### Problem statement
What you return must be the lines of the data that hold the word "contents".

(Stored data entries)
____________
Lemma search_segments_spec segments contents :
  Forall2 seg_holds segments contents ->
  exists rs,
    length rs = length segments /\
    (forall ord seg res, segments !! ord = Some seg -> rs !! ord = Some res ->
       segment_result ord seg res /\
       forall p, contents !! ord = Some p -> forall sd, sd ∈ ssr_scored_docs res ->
         hit_ok schema p.1 p.2 ord request sd) /\
    try_fold (search_segment (ms_new schema) request) MultiState_init (enumerate segments)
      = Ret (state_of rs).
Proof.
  revert contents. induction segments as [|seg segments IH] using rev_ind; intros contents Hf.
  { exists []. split_and!; [done|done|done]. }
  apply Forall2_app_inv_l in Hf as (c1 & c2 & Hf & Hc2 & ->).
  inversion Hc2 as [|? p ? ? Hseg Hnil]; subst. inversion Hnil; subst.
  destruct (IH _ Hf) as (rs & Hlen & Hres & Hfold).
  destruct (run_query_spec schema seg.1 p.1 p.2 Hseg seg.2 (length segments) request)
    as (sds & mode & Hq & Hok & _).
  assert (exists res, execute ex seg.1 seg.2 (length segments) request = Ret res /\
    forall sd, sd ∈ ssr_scored_docs res -> hit_ok schema p.1 p.2 (length segments) request sd)
    as (res & Hex & Hhits).
  { unfold execute. rewrite Hq. cbn [mbind outcome_bind]. eexists. split; [done|exact Hok]. }
  exists (rs ++ [res]). split_and!.
  - rewrite !length_app, Hlen. done.
  - intros ord seg' res' Hs Hr. apply lookup_app_Some in Hs as [Hs|[Hge Hs]].
    + pose proof (lookup_lt_Some _ _ _ Hs) as Hlt. rewrite lookup_app_l in Hr by lia.
      destruct (Hres _ _ _ Hs Hr) as [? Hh]. split; [done|].
      intros q Hq'. apply Hh. rewrite lookup_app_l in Hq'; [done|].
      by rewrite <- (Forall2_length _ _ _ Hf).
    + apply list_lookup_singleton_Some in Hs as [Ho ->].
      assert (ord = length segments) as -> by lia.
      rewrite lookup_app_r in Hr by lia. rewrite Hlen, Nat.sub_diag in Hr. injection Hr as <-.
      split; [done|]. intros q Hq'. rewrite lookup_app_r in Hq' by by rewrite (Forall2_length _ _ _ Hf).
      rewrite <- (Forall2_length _ _ _ Hf), Nat.sub_diag in Hq'. by injection Hq' as <-.
  - rewrite enumerate_snoc, try_fold_app, Hfold. cbn [mbind outcome_bind try_fold].
    unfold search_segment. destruct seg as [reader stats]. cbn [fst snd] in Hex.
    cbn [ms_executor ms_new]. rewrite Hex. cbn [mbind outcome_bind]. by rewrite state_of_snoc.
Qed.
(* ===== verification/Object.v ===== *)
(** Methods on mutable objects: a computation over the object's own state and
    the disk.  As in the source, the changes made before an error stay made
    ([?] returns early, it does not roll back). *)
From S2P Require Import Prelude Types Disk.

Definition Obj (S A : Type) : Type := S * Disk -> (S * Disk) * Result A.
#[global] Instance Obj_ret S : MRet (Obj S) := fun A a s => (s, Ret a).
#[global] Instance Obj_bind S : MBind (Obj S) := fun A B f m s =>
  match m s with
  | (s, Ret a) => f a s
  | (s, Fail e) => (s, Fail e)
  | (s, Panic) => (s, Panic)
  end.

Section Methods.
Context {S T A : Type}.

(** [&self], [self.field = ..] and a call that only uses the disk. *)
Definition get_self : Obj S S := fun s => (s, Ret s.1).
Definition modify_self (f : S -> S) : Obj S unit := fun s => ((f s.1, s.2), Ret tt).
Definition obj_lift (r : Result A) : Obj S A := fun s => (s, r).
Definition obj_io (m : IO A) : Obj S A := fun s =>
  match m s.2 with (d, r) => ((s.1, d), r) end.
(** A method that only computes. *)
Definition call_self (f : S -> S * A) : Obj S A := fun s =>
  let '(s', a) := f s.1 in ((s', s.2), Ret a).
(** A method of a field. *)
Definition zoom (get : S -> T) (set : T -> S -> S) (m : Obj T A) : Obj S A := fun s =>
  match m (get s.1, s.2) with ((t, d), r) => ((set t s.1, d), r) end.
(** [m?] with the local [guard] dropped when it returns early. *)
Definition with_drop (m : Obj S A) (guard : IO unit) : Obj S A := fun s =>
  match m s with
  | (s, Ret a) => (s, Ret a)
  | ((s, d), r) => ((s, (guard d).1), r)
  end.
(** [let _ = m;] *)
Definition ignore (m : Obj S A) : Obj S unit := fun s =>
  match m s with
  | (s, Panic) => (s, Panic)
  | (s, _) => (s, Ret tt)
  end.
End Methods.

(** [for x in l { f(x)?; }]. *)
Fixpoint obj_for {S A} (f : A -> Obj S unit) (l : list A) : Obj S unit :=
  match l with
  | [] => mret tt
  | x :: l => _ ← f x; obj_for f l
  end.

(** ** Rules *)
Lemma obj_bind_ret {S A B} (m : Obj S A) (f : A -> Obj S B) s s' a :
  m s = (s', Ret a) -> (m ≫= f) s = f a s'.
Proof. unfold mbind, Obj_bind. by intros ->. Qed.

Lemma obj_bind_ret_inv {S A B} (m : Obj S A) (f : A -> Obj S B) s s' b :
  (m ≫= f) s = (s', Ret b) -> exists s1 a, m s = (s1, Ret a) /\ f a s1 = (s', Ret b).
Proof. unfold mbind, Obj_bind. destruct (m s) as [s1 [a|e|]]; naive_solver. Qed.

Lemma obj_io_ret {S A} (m : IO A) (s : S) d d' (a : A) :
  m d = (d', Ret a) -> obj_io m (s, d) = ((s, d'), Ret a).
Proof. unfold obj_io. cbn [fst snd]. by intros ->. Qed.

Lemma zoom_ret {S T A} (get : S -> T) set (m : Obj T A) s d t' d' (a : A) :
  m (get s, d) = ((t', d'), Ret a) -> zoom get set m (s, d) = ((set t' s, d'), Ret a).
Proof. unfold zoom. cbn [fst snd]. by intros ->. Qed.

(** A loop whose body always returns, keeping an invariant indexed by what
    has been consumed. *)
Lemma obj_for_ret {S A} (f : A -> Obj S unit) (P : list A -> S * Disk -> Prop) l : forall done s,
  P done s ->
  (forall done x s, P done s -> x ∈ l -> exists s', f x s = (s', Ret tt) /\ P (done ++ [x]) s') ->
  exists s', obj_for f l s = (s', Ret tt) /\ P (done ++ l) s'.
Proof.
  induction l as [|x l IH]; intros dn s Hs Hf.
  { exists s. by rewrite app_nil_r. }
  destruct (Hf dn x s Hs) as (s1 & Hr & Hs1); [by left|].
  destruct (IH (dn ++ [x]) s1 Hs1) as (s' & Hl & Hs').
  { intros dn' y s2 H2 Hy. apply Hf; [done|by right]. }
  exists s'. rewrite <- app_assoc in Hs'. split; [|done].
  cbn [obj_for]. by erewrite obj_bind_ret by exact Hr.
Qed.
____________
### Response
Lemma search_segments_spec segments contents :
  Forall2 seg_holds segments contents ->
       forall p, contents !! ord = Some p -> forall sd, sd ∈ ssr_scored_docs res ->
  revert contents. induction segments as [|seg segments IH] using rev_ind; intros contents Hf.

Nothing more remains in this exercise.